El estaba más deseoso que ella de volver a las urbes. Su caballerosidad carecía de contenido sin un contexto social. Llevaban ese contexto en la cabeza, en su condicionamiento social, pero él necesitaba la confirmación del testimonio de otros que vieran su blancura tan elegantemente disparada como si llevara esmoquin. Aunque un hombre blanco y una mujer negra no serían tan llamativos y chocantes en Brasil como en Sudáfrica o en Norteamérica, en la imaginación de Tristão atraerían miradas calibradoras de la elevada magnitud de su amor. ¿Acaso Portugal, en estas tierras interiores pletóricas de palo de brasil y caña de azúcar, no había tomado por esposa a África sin consagrar solemnemente el enlace? El sería un blanco que elevaría a su amante negra hasta su propio nivel. En cierto sentido, elevaría a su propia madre de la favela y su pobreza empapada en cachaba, arrancándola de los brazos de todos esos padrastros fugaces, hombres del fangoso color intermedio de los inmisericordes bandeirantes.

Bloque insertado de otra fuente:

(** The server's side: one call of [notify_fail] per fault. *)
Definition notify_all (fs : list cfault) : prog event mosquitto unit :=
  for_each fs (fun f => bind (notify_fail publish_rc mosq_strerror target (cf_component f) (cf_severity f)) (fun _ => ret tt)).

Lemma notify_all_publishes fs : forall s c, mq_instance s = Some c -> mq_is_init c = true ->
  exists s' tr, notify_all fs s = Done tt s' tr /\ published tr = map (message_of target) fs.
Proof.
  induction fs as [|f fs IH]; intros s c Hc Hi; [by exists s, []|].
  assert (exists s1 t1 rc, notify_fail publish_rc mosq_strerror target (cf_component f) (cf_severity f) s = Done rc s1 t1 /\
    published t1 = [message_of target f] /\ mq_instance s1 = Some (bump c)) as (s1 & t1 & rc & E1 & Hp1 & Hc1).
  { unfold notify_fail, the_instance, publish, put_instance, log, bind, get, ret, emit, modify. rewrite Hc, Hi. cbn.
    unfold bump. rewrite Hi. destruct (publish_rc (mq_published c) =? 0); by do 3 eexists. }
  destruct (IH s1 (bump c) Hc1 Hi) as (s2 & t2 & E2 & Hp2). exists s2, ((t1 ++ []) ++ t2). split.
  - eapply bind_done; [|exact E2]. exact (bind_done _ (fun _ => ret tt) _ _ _ _ _ _ _ E1 eq_refl).
  - unfold published in *. rewrite app_nil_r, omap_app, Hp1, Hp2. done.
Qed.

(** A fault that can be told to this backend. *)
Definition deliverable (f : cfault) : Prop :=
  (forall c, cf_component f = Some c -> level_ok c) /\ is_u32 (cf_severity f) /\ is_Some (subsystem f).

Lemma decode_messages fs : level_ok target -> Forall deliverable fs ->
  map decode (map arrived (map (message_of target) fs)) = fs.
Proof.
  intros Ht. induction 1 as [|f fs (Hc & Hs & _) _ IH]; [done|]. cbn [map]. by rewrite decode_message, IH.
Qed.

Context (usable : Z -> Z) (loop : nat -> Z * list (cstr * option cstr)) (strerror : Z -> cstr) (req_stop : nat -> bool).

(** The messages the client gets in the rounds [bs]. *)
Fixpoint arrivals (k : nat) (bs : list nat) : list (cstr * option cstr) :=
  match bs with [] => [] | j :: bs' => arriving loop k j ++ arrivals (S (k + j)) bs' end.

Lemma received_decode bs : forall k, received loop k bs = map decode (arrivals k bs).
Proof. induction bs as [|j bs IH]; intros k; [done|]. cbn. by rewrite map_app, IH. Qed.

(** The node's side: a client that gets the messages for the start signal and for the faults [fs] makes the
    backend execute them. *)
Lemma node_executes {A} (act : actor A) perror fs pack host port drain_fuel bs fuel backend_fuel a a' :
  level_ok target -> Forall deliverable fs ->
  batches usable loop 0 bs -> Forall (fun j => (j < drain_fuel)%nat) bs -> (length bs < fuel)%nat ->
  (forall k, (k < length bs)%nat -> req_stop k = false) -> req_stop (length bs) = true ->
  (length fs < backend_fuel)%nat -> result (lauSim_backend_init act a) = inl (0, a') ->
  arrivals 0 bs = map arrived (map (message_of target) (CFault None 0 :: fs)) ->
  exists m' ctr g, main usable true 0 0 0 0 loop strerror pack true req_stop drain_fuel fuel
      [str "client"; target; host; port] mqtt_zero = Done 0 m' ctr /\
    result (lauSim_init act perror true (Some (fifo_text ctr)) a) = inl ((0, g), a') /\
    result (lauSim_main act (fun _ => false) g backend_fuel a') =
    result (bind (set_states act (map call_of fs)) (fun _ => finish act g) a').
Proof.
  intros Ht Hfs Hb Hd Hl Hrun Hstop Hbf Hinit Harr.
  destruct (main_run usable loop strerror req_stop pack (str "client") target host port [] drain_fuel bs fuel) as (m' & ctr & Em & _ & Htext); try done.
  exists m', ctr, (FifoGlobals (Some (tail (fifo_text ctr))) true). split; [done|].
  assert (received loop 0 bs = CFault None 0 :: fs) as Hrec.
  { rewrite received_decode, Harr. apply decode_messages; [done|]. constructor; [|done]. split; [done|]. split; [done|by eexists]. }
  rewrite Htext, Hrec. cbn [commands]. split.
  - by apply lauSim_init_ready.
  - unfold lauSim_main. cbn [fifo]. rewrite <- app_comm_cons. cbn [tail]. rewrite <- (app_nil_r (str "exit" ++ [NL])).
    apply (lauSim_loop_commands act (fun _ => false) _ fs backend_fuel 0 None []); [|done|done].
    eapply Forall_impl; [exact Hfs|]. by intros f (_ & ? & ?).
Qed.

End Path.

Section Effect.
Context (publish_rc : nat -> Z) (mosq_strerror : Z -> cstr) (target : cstr).
Context (loop : nat -> Z * list (cstr * option cstr)) (strerror : Z -> cstr) (req_stop : nat -> bool).

(** C9: a fault takes effect.  The server announces the start and then reports faults [fs] of the
    components the backend knows (or of the whole node) through the MQTT backend; if the broker hands
    the client the messages published for its node, in order, and so that no call of [get_faults] finds more than one ([one_by_one]),
    then the client's run, with glibc's allocator, writes to the fifo
    what makes the backend in the application's process set the state of exactly these subsystems, with
    their severities and in their order, and clean up at the end, whatever the actor is.  (The client asks for too little memory:
    glibc's smallest block has room for one message, with the second in the same call it writes past the end, [on_message_overflow].) *)
Theorem faults_take_effect {A} (act : actor A) perror s c fs pack host port drain_fuel bs fuel backend_fuel a a' :
  mq_instance s = Some c -> mq_is_init c = true -> level_ok target -> Forall deliverable fs ->
  one_by_one loop 0 bs -> Forall (fun j => (j < drain_fuel)%nat) bs -> (length bs < fuel)%nat ->
  (forall k, (k < length bs)%nat -> req_stop k = false) -> req_stop (length bs) = true ->
  (length fs < backend_fuel)%nat -> result (lauSim_backend_init act a) = inl (0, a') ->
  exists s' tr, notify_all publish_rc mosq_strerror target (CFault None 0 :: fs) s = Done tt s' tr /\
    (arrivals loop 0 bs = map arrived (published tr) ->
     exists m' ctr g, main glibc_usable true 0 0 0 0 loop strerror pack true req_stop drain_fuel fuel
         [str "client"; target; host; port] mqtt_zero = Done 0 m' ctr /\
       result (lauSim_init act perror true (Some (fifo_text ctr)) a) = inl ((0, g), a') /\
       result (lauSim_main act (fun _ => false) g backend_fuel a') =
       result (bind (set_states act (map call_of fs)) (fun _ => finish act g) a')).
Proof.
  intros Hc Hi Ht Hfs Hb Hd Hl Hrun Hstop Hbf Hinit.
  destruct (notify_all_publishes publish_rc mosq_strerror target (CFault None 0 :: fs) s c Hc Hi) as (s' & tr & E & Hp).
  exists s', tr. split; [done|]. intros Harr. rewrite Hp in Harr. apply glibc_one_by_one in Hb.
  by apply (node_executes target glibc_usable loop strerror req_stop act perror fs pack host port drain_fuel bs fuel).
Qed.

End Effect.

(** ** What the node does *)

Section Reaction.
Context {A : Type} (act : actor A) `{!NetworkActor act}.

(** A fault short of the power supply: of the network, without recovery, or of the memory. *)
Definition partial_fault (f : cfault) : Prop :=
  (subsystem f = Some SUBSYS_NET /\ 0 < cf_severity f < 2 ^ 32) \/ subsystem f = Some SUBSYS_MEM.

Definition hits_net (f : cfault) : bool := bool_decide (subsystem f = Some SUBSYS_NET).

Lemma fifo_severity_zero n : is_u32 n -> fifo_severity n = 0 <-> n = 0.
Proof.
  intros [? ?]. unfold fifo_severity. destruct (Z.lt_ge_cases n (2 ^ 31)).
  - rewrite s32_small, u64_id; [done|unfold is_u64; lia|lia].
  - rewrite s32_large by lia. unfold u64.
    rewrite <- (Z.mod_unique (n - 2 ^ 32) (2 ^ 64) (-1) (n - 2 ^ 32 + 2 ^ 64)); lia.
Qed.

Lemma partial_faults_run fs : forall a, Forall partial_fault fs -> actor_inv a ->
  exists a' tr, set_states act (map call_of fs) a = Done tt a' tr /\ actor_inv a' /\
    network_down a' = network_down a || existsb hits_net fs.
Proof.
  induction fs as [|f fs IH]; intros a Hfs Ha; [exists a, []; by rewrite orb_false_r|].
  apply Forall_cons in Hfs as [Hf Hfs]. cbn [map set_states for_each existsb].
  assert (exists a1 t1, lauSim_set_state act (call_of f).1 (call_of f).2 a = Done 0 a1 t1 /\ actor_inv a1 /\
    network_down a1 = network_down a || hits_net f) as (a1 & t1 & E1 & Ha1 & Hd1).
  { unfold call_of, hits_net. destruct Hf as [[Hs Hsev] | Hs]; rewrite Hs; cbn [fst snd].
    - destruct (net_follows (fifo_severity (cf_severity f)) a Ha) as (a1 & t1 & E & Hd & Hinv).
      assert (fifo_severity (cf_severity f) <> 0) as Hnz by (rewrite fifo_severity_zero; unfold is_u32; lia).
      exists a1, t1. split; [exact E|]. split; [by apply Hinv|]. rewrite Hd, bool_decide_true, orb_true_r by done.
      by destruct (Z.eqb_spec (fifo_severity (cf_severity f)) 0).
    - exists a, []. split; [apply mem_ignored|]. split; [done|]. by rewrite bool_decide_false, orb_false_r. }
  destruct (IH a1 Hfs Ha1) as (a2 & t2 & E2 & Ha2 & Hd2). exists a2. eexists. split.
  - eapply bind_done; [|exact E2]. exact (bind_done _ (fun _ => ret tt) _ _ _ _ _ _ _ E1 eq_refl).
  - split; [done|]. by rewrite Hd2, Hd1, orb_assoc.
Qed.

E Isabel, que había maquinado esta transposición, saboreaba la venganza contra su padre, que en su mente supersticiosa había desdeñado su oferta de poner el nombre de Salomão a su hijo, permitiendo que éste fuese idiota. Su padre, evasivo aunque omnipresente, era Dios a sus ojos. Se imaginó frotándole su nuevo color en las narices como desafío a los Peces Gordos, en una identificación con las masas más dramática e indeleble que aquella de la que ella y sus compañeros radicales habían parloteado en la universidad. Sin embargo, paradójicamente (porque el corazón medra con las contrariedades, crece con la energía del amor y el odio), imaginaba que su padre la amaría, con su nueva piel sensual, y que por fin se lo arrebataría a su blanca madre que estaba en el Cielo.

Alimentados por el nuevo concepto que tenían de sí mismos, cuyos cambios y ramificaciones azotaban sus sistemas nerviosos en una agitación continua, hacían tanto el amor que los indios, mientras robaban raíces de yuca y mandioca de los campos desatendidos, señalaban la choza y decían: «Las piedras están chocando», en referencia a un mito según el cual uno de los hijos gemelos de Maira-Monan, Arikut —el hermano malo y arrojado—, queda aplastado entre piedras que chocan, pero es devuelto a la vida por su mellizo, Tamendonar, el hermano bueno y pacífico.

Como los labios, los pechos y el interior de los muslos de Isabel se ajaban por las raspaduras de la barba de Tristão, éste se la afeitó con la cuchilla de afeitar de un solo filo, la Gem que, ya oxidada y embotada, lo había acompañado los más de nueve años que llevaba con Isabel desde aquel día en la playa. Dos en la fábrica de fuscas, cuatro en la mina, tres como esclavo a la orilla de aquel río anónimo. Afeitado de nuevo, parecía más joven; le habían adelgazado las mejillas bajo el vello.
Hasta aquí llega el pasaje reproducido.